The American Society of Plastic Surgeons Supports National Breast Cancer Awareness Month

For Immediate Release: September 30, 2003

ARLINGTON HEIGHTS, Ill. – There’s encouraging news about the progress being made in breast cancer care. Working hand in hand with cancer surgeons, plastic surgeons are giving breast cancer patients the most natural-looking breast possible, often making a diagnosis of breast cancer easier to bear. The skin-sparing mastectomy with immediate reconstruction has become one treatment option that is changing breast cancer care.

The procedure requires the patient’s surgical team to work in tandem. The plastic surgeon consults with the cancer surgeon to mark where the incisions should be made for an optimal cosmetic outcome.

After the cancer surgeon removes the cancerous breast tissue, leaving most of the overlying skin, the plastic surgeon takes tissue from another area of the patients’ body, commonly the abdomen or back and replaces it in the area where breast tissue was removed. This skin-sparing mastectomy serves as an alternative to a mastectomy where the breast tissue and all the skin is removed.

“We’ve come a long way in breast cancer treatment,” explains the President of the American Society of Plastic Surgeons (ASPS) James H. Wells, MD. “A mastectomy began as surgery where everything in the breast area was surgically removed, later more muscle was left, now more skin is left so that patients have more choices.”

Because the skin-sparing mastectomy has become an accepted breast cancer treatment, new innovations in the technique are continually being studied. In a recent study in Plastic and Reconstructive Surgery, the official medical journal of the ASPS, a new skin-sparing approach was introduced for slim, small-breasted patients who often don’t have extra tissue necessary for the traditional skin-sparring reconstruction.

This technique gives smaller women, who opt for reconstruction with an implant a technique that will leave an unnoticeable scar and a great cosmetic result,” reports the study’s co-author Bryant Toth, MD, San Francisco.

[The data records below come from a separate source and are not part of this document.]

(** What has been gathered stays gathered through the try body. *)
Lemma visit_keeps_collected self base_url now o url c :
  preserves (fun st : Loop F => exists new, collected st = (c ++ new)%list)
    (visit self base_url now o url).
Proof.
  unfold visit, check_internet_connection, visit_pdf, visit_page,
    add_internal_links.
  apply preserves_bind; [| intros ?; apply preserves_bind; [| intros ?]].
  - preserves_steps; easy.
  - apply restart_preserves. now intros st _ Hst.
  - preserves_steps; try easy;
      match goal with
      | Hc : exists new, _ |- _ =>
          let Hnew := fresh "Hnew" in
          destruct Hc as [? Hnew];
          rewrite collected_append, Hnew, <- app_assoc; now eexists
      end.
Qed.

Lemma crawl_finished_flushed self base_url clock obs : forall n (st st' : Loop F) t,
  crawl self base_url clock n obs st = Finished st' t -> doc_batch st' = [].
Proof.
  assert (Hfin : forall (st st' : Loop F) t, finish st = (st', t) -> doc_batch st' = []).
  { intros st st' t. unfold finish.
    destruct (doc_batch st) as [|d ds] eqn:Hb; simpl;
      repeat case_match; now intros [= <- <-]. }
  induction obs as [|o obs IH]; intros n st st' t; simpl;
    destruct (has_next_url (clock n) (frontier st)); try easy.
  - destruct (finish st) as [st1 t1] eqn:Hf. intros [= <- <-]. eauto.
  - apply IH.
  - destruct (finish st) as [st1 t1] eqn:Hf. intros [= <- <-]. eauto.
Qed.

Dr. Wells reminds breast cancer patients interested in breast reconstruction to research all of their options. “If your cancer surgeon does not regularly work with a plastic surgeon they may not have the resources to provide all reconstructive information to you,” says Dr. Wells. “When discussing reconstruction techniques with your surgical team, if a skin-sparing mastectomy is not discussed, make sure to ask about it.”

The American Society of Plastic Surgeons is the largest organization of board-certified plastic surgeons in the world. With more than 6,000 members, the society is recognized as a leading authority and information source on cosmetic and reconstructive plastic surgery. ASPS comprises 94 percent of all board-certified plastic surgeons in the United States. Founded in 1931, the society represents physicians certified by The American Board of Plastic Surgery or The Royal College of Physicians and Surgeons of Canada.